=== RECORD EXTRACTS ===

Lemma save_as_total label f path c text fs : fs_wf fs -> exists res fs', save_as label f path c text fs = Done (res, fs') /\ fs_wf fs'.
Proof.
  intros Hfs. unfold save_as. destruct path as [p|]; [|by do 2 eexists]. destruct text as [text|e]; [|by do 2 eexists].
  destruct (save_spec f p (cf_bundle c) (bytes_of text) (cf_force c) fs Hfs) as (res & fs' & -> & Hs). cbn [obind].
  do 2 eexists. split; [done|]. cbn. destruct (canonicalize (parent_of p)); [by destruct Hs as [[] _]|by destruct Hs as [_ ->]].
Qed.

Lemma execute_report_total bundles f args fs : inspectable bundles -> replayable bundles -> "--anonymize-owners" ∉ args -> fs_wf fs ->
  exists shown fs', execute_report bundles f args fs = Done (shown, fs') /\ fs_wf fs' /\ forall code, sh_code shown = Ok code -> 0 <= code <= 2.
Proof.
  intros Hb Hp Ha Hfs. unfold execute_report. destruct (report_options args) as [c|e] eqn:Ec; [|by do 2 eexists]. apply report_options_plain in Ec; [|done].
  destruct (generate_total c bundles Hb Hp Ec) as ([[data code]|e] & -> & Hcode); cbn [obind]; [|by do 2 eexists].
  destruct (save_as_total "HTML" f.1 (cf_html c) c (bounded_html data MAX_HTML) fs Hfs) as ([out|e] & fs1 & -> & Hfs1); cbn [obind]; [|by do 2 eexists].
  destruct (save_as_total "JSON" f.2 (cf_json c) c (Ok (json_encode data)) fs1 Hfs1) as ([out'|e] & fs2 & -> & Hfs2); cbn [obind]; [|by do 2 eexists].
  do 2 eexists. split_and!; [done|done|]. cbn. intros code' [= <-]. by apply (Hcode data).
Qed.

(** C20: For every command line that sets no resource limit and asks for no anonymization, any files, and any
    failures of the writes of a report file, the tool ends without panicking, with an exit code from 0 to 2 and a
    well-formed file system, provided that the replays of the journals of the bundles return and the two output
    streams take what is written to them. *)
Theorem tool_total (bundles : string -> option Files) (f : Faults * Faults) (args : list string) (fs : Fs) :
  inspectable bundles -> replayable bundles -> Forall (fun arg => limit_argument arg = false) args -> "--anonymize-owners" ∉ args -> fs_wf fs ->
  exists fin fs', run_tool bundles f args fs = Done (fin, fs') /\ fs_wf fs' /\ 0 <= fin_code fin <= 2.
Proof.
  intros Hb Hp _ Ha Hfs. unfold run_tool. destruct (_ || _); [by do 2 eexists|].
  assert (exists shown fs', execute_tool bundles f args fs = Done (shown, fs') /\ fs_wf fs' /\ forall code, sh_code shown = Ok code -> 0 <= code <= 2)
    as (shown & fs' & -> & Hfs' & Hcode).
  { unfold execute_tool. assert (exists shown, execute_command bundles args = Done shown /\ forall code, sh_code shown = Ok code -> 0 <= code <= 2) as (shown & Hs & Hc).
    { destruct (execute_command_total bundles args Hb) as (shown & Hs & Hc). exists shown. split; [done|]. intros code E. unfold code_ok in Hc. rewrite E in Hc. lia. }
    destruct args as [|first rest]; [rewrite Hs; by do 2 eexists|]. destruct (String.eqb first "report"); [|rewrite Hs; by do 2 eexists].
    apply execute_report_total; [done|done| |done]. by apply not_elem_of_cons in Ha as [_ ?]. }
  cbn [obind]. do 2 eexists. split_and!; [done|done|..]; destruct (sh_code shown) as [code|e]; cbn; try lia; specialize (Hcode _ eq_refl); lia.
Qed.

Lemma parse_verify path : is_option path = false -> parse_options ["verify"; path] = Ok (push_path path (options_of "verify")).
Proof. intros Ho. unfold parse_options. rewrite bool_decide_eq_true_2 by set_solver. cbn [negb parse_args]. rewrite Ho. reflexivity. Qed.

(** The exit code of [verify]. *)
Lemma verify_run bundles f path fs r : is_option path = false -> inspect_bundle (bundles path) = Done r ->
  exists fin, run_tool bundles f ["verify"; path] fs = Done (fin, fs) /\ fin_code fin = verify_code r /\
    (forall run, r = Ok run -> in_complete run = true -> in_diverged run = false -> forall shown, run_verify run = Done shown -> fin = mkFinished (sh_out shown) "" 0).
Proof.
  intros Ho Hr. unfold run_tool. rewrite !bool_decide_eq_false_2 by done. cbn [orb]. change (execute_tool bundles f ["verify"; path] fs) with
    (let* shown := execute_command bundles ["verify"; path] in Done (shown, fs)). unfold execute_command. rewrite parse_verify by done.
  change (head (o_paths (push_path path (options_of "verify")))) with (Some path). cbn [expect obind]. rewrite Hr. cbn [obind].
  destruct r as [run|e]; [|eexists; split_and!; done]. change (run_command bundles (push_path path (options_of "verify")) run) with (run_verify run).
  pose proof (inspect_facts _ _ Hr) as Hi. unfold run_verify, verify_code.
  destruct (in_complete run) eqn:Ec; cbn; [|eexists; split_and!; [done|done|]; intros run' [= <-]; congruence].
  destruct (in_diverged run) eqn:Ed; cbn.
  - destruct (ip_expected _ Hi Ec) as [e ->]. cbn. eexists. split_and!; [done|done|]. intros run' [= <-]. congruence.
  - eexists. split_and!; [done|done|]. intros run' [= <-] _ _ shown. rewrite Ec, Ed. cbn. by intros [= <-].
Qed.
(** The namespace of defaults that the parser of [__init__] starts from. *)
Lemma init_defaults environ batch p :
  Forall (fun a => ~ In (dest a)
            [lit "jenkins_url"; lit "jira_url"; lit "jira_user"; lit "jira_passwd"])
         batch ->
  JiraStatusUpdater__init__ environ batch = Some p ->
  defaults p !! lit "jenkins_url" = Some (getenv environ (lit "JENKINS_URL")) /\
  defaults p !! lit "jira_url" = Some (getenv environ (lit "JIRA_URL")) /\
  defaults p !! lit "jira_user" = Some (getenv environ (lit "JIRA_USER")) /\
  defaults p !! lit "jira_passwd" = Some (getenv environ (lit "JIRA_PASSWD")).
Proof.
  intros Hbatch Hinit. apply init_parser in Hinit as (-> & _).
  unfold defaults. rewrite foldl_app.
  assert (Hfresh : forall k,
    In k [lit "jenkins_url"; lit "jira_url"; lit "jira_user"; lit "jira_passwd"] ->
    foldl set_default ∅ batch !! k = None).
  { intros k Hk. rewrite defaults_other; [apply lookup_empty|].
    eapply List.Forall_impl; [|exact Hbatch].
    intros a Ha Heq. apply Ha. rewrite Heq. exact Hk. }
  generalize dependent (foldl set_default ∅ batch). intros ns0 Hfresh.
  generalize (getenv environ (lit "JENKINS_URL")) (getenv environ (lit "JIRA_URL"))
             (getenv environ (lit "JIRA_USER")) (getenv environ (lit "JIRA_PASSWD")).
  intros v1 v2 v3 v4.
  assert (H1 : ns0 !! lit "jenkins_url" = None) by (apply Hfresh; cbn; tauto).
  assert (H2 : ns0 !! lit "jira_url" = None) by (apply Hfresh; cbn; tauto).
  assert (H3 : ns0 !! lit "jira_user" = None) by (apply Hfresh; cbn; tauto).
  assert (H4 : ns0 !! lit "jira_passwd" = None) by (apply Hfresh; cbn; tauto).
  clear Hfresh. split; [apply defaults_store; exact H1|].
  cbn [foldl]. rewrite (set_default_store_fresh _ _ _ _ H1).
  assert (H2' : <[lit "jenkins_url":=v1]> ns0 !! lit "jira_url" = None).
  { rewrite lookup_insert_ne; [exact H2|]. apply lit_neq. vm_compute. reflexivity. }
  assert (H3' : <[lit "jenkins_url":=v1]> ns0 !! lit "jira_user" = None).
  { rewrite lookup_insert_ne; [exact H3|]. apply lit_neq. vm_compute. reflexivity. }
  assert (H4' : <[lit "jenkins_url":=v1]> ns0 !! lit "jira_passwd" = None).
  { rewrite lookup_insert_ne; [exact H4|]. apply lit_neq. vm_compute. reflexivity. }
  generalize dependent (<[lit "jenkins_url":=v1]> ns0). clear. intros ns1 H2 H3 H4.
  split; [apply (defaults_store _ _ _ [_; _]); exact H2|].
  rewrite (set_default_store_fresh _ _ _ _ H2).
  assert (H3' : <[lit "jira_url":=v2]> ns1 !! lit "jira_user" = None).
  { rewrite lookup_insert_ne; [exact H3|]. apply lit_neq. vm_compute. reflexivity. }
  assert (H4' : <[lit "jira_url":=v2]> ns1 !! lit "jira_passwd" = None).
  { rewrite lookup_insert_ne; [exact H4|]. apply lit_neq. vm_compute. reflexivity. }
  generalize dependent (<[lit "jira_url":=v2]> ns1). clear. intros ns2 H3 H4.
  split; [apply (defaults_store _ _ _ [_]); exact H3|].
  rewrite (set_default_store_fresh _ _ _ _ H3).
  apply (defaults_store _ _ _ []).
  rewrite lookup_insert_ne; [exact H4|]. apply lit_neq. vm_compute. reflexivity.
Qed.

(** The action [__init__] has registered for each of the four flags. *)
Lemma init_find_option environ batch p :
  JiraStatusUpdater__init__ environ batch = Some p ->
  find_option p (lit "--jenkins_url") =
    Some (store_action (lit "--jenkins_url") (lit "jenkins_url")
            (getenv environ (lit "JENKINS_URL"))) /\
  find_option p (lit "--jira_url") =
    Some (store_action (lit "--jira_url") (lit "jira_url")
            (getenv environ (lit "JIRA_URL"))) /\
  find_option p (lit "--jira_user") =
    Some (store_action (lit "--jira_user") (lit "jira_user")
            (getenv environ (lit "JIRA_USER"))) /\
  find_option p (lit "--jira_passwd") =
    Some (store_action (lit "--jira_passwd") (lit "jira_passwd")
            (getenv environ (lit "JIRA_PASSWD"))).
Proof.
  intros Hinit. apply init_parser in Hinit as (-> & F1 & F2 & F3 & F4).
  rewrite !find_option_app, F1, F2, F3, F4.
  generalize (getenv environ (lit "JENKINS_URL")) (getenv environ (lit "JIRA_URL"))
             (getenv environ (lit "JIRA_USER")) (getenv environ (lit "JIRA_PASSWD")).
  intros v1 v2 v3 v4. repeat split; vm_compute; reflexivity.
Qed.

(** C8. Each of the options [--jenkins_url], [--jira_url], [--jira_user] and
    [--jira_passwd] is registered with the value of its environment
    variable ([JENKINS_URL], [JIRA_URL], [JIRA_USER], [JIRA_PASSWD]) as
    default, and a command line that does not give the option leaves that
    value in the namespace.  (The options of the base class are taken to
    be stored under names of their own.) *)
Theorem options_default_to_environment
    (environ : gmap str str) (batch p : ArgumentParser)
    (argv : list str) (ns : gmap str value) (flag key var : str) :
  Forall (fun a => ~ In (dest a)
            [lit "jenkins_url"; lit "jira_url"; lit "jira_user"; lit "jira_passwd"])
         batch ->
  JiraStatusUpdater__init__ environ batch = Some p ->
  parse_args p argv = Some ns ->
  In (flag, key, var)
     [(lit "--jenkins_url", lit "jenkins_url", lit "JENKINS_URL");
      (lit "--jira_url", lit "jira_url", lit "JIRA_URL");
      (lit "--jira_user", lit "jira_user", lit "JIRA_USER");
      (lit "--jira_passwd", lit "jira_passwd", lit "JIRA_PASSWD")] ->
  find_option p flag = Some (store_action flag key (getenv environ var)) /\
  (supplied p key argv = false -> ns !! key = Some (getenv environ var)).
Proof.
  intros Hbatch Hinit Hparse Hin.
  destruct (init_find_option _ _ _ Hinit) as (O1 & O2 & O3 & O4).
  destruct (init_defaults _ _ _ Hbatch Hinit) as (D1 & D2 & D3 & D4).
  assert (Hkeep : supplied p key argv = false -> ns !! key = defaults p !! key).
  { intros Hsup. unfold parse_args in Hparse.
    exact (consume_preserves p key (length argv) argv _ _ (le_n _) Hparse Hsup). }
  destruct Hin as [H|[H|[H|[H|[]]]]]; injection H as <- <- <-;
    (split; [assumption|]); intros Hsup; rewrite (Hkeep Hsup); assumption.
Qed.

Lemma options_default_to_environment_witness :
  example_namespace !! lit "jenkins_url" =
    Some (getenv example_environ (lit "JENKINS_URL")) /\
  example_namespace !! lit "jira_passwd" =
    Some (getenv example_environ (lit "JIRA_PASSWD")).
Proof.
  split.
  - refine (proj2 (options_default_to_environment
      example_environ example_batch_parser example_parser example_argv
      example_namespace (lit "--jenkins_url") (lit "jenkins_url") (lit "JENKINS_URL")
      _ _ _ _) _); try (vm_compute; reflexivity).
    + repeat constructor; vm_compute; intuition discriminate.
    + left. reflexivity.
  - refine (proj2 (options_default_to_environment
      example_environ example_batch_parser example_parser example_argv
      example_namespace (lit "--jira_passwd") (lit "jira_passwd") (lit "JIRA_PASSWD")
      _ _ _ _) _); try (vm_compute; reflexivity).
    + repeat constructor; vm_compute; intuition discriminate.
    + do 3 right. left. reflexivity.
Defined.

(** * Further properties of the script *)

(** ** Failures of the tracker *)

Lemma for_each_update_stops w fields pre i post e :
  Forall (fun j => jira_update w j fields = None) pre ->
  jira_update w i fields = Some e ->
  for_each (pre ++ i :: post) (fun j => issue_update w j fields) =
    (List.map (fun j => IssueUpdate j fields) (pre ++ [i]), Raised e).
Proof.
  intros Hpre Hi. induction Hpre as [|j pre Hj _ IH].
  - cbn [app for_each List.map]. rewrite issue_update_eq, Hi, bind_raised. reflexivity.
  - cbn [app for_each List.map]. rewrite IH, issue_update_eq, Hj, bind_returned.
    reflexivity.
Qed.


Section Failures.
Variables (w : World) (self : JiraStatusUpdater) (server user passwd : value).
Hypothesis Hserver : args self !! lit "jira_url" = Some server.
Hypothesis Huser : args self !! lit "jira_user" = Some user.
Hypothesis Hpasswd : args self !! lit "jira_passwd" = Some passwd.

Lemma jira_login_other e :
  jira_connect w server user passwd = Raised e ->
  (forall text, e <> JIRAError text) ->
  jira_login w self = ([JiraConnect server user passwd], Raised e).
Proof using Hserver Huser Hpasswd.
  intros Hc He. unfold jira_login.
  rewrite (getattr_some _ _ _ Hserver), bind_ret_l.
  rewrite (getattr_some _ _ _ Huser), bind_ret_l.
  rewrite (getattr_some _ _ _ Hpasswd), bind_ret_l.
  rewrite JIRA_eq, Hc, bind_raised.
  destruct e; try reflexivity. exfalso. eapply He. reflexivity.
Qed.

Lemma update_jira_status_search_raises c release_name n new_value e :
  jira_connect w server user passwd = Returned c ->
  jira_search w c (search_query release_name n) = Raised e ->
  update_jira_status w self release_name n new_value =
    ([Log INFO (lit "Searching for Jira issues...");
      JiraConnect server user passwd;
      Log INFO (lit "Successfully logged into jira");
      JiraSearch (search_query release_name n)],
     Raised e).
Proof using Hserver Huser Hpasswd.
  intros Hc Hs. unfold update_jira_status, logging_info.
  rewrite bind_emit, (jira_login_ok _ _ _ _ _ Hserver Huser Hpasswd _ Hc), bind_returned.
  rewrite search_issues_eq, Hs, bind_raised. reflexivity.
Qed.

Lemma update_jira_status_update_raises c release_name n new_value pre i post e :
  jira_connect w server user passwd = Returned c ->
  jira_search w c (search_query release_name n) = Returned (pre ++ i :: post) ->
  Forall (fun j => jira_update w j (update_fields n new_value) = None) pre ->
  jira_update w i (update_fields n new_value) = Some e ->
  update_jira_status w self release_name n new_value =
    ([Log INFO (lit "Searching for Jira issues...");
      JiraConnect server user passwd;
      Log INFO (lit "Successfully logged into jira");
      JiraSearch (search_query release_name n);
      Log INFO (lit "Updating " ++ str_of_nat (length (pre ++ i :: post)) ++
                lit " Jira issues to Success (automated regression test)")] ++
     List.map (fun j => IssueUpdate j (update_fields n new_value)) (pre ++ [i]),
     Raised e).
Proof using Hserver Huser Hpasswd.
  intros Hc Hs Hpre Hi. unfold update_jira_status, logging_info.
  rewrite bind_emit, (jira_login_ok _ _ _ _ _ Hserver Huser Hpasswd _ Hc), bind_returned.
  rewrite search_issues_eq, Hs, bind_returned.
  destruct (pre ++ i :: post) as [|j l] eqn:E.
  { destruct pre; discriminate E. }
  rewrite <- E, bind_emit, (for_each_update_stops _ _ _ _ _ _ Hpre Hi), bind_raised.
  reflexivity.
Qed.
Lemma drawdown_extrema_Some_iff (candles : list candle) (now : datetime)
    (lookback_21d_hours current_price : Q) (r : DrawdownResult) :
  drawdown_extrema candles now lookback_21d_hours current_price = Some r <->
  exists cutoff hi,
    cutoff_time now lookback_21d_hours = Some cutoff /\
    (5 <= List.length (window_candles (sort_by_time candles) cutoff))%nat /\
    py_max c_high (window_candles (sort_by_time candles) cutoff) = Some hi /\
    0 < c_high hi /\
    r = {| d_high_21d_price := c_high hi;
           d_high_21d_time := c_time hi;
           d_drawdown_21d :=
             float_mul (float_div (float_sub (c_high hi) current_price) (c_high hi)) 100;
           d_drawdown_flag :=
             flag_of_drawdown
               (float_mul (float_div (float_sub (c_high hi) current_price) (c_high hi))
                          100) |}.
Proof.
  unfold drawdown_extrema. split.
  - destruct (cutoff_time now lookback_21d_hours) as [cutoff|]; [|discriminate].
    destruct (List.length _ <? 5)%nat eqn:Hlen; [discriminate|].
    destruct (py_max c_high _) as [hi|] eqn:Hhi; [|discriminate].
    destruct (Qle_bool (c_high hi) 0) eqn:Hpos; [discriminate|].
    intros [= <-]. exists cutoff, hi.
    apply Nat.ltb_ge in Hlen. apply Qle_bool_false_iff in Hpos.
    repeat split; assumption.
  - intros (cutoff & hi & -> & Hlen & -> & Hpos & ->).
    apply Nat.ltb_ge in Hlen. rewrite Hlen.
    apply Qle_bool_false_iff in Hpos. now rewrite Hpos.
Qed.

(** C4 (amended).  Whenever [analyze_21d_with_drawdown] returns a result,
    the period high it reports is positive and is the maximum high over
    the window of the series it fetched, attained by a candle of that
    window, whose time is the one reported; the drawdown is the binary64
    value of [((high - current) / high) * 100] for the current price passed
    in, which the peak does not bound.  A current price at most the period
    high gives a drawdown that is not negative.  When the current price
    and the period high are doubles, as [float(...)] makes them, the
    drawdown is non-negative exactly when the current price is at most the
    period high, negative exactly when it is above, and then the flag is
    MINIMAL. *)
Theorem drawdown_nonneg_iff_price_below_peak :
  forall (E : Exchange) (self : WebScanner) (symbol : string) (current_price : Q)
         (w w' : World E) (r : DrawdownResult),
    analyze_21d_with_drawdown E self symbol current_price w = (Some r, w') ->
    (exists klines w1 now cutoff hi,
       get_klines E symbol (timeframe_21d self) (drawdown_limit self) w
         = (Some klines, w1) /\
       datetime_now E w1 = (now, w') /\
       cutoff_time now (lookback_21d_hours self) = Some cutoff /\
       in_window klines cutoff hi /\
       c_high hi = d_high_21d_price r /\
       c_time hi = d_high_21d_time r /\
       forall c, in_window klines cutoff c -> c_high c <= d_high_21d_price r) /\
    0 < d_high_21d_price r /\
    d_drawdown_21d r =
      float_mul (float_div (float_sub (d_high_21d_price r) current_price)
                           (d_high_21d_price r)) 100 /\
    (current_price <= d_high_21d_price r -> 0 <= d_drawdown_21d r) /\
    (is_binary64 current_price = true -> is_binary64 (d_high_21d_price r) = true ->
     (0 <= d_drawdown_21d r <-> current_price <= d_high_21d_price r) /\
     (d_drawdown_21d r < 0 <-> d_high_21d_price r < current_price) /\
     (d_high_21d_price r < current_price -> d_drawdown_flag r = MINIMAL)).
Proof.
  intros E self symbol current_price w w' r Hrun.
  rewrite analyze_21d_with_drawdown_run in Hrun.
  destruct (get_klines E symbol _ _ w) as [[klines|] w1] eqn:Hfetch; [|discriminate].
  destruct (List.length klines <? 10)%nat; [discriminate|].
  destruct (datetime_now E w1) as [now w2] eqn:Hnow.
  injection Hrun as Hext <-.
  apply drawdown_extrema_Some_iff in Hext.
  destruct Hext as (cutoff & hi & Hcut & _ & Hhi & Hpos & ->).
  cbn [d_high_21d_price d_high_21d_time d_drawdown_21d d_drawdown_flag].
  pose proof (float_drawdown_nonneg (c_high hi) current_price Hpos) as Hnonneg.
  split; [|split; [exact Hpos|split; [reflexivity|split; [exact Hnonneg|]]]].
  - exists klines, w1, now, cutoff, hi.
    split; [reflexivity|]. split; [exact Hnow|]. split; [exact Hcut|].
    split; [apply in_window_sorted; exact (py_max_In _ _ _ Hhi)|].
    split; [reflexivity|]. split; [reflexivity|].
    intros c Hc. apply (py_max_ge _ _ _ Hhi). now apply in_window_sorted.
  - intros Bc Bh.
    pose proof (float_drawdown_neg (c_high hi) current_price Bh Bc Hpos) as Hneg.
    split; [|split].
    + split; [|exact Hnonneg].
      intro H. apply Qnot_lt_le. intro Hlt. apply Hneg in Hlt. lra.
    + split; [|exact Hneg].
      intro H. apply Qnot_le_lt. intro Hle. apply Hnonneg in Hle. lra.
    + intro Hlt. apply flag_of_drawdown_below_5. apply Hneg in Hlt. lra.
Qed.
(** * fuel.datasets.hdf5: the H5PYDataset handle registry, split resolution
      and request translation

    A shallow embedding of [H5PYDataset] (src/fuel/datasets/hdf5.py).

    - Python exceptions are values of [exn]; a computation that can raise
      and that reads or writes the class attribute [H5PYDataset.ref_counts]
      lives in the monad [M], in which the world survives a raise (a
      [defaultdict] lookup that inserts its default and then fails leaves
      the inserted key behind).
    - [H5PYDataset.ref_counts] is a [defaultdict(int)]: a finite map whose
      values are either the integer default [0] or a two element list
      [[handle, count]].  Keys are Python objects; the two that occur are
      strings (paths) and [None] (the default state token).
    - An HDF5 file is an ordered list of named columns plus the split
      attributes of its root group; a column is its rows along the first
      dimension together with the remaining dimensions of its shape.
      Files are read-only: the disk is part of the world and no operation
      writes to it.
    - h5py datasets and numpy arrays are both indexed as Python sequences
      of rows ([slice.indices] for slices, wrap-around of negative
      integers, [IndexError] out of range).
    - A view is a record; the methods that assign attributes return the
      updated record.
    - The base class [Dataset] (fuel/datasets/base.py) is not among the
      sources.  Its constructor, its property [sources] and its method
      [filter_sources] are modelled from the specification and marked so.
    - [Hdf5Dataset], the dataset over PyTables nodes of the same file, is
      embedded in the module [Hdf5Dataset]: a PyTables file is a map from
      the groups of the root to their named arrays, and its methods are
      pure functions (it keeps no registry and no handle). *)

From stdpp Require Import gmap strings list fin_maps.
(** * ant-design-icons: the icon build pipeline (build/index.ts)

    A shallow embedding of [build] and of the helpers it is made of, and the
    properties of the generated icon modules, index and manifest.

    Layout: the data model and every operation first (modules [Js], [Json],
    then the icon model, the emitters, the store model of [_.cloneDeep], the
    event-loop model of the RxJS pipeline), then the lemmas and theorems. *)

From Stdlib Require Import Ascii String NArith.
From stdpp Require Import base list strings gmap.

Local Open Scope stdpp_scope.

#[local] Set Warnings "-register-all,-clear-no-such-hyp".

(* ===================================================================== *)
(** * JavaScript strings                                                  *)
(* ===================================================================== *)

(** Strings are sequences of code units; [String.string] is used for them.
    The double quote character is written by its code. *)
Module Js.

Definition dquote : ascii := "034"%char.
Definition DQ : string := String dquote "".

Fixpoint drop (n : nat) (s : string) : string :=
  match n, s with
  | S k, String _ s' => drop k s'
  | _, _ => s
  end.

===

**REQUIRED WORK:** In the listing above, find the line containing "(** C4 (amended)." and the line containing "in_window klines cutoff hi /\", then retype both and every line between them exactly, with nothing else.

**REPLY:**
(** C4 (amended).  Whenever [analyze_21d_with_drawdown] returns a result,
    the period high it reports is positive and is the maximum high over
    the window of the series it fetched, attained by a candle of that
    window, whose time is the one reported; the drawdown is the binary64
    value of [((high - current) / high) * 100] for the current price passed
    in, which the peak does not bound.  A current price at most the period
    high gives a drawdown that is not negative.  When the current price
    and the period high are doubles, as [float(...)] makes them, the
    drawdown is non-negative exactly when the current price is at most the
    period high, negative exactly when it is above, and then the flag is
    MINIMAL. *)
Theorem drawdown_nonneg_iff_price_below_peak :
  forall (E : Exchange) (self : WebScanner) (symbol : string) (current_price : Q)
         (w w' : World E) (r : DrawdownResult),
    analyze_21d_with_drawdown E self symbol current_price w = (Some r, w') ->
    (exists klines w1 now cutoff hi,
       get_klines E symbol (timeframe_21d self) (drawdown_limit self) w
         = (Some klines, w1) /\
       datetime_now E w1 = (now, w') /\
       cutoff_time now (lookback_21d_hours self) = Some cutoff /\
       in_window klines cutoff hi /\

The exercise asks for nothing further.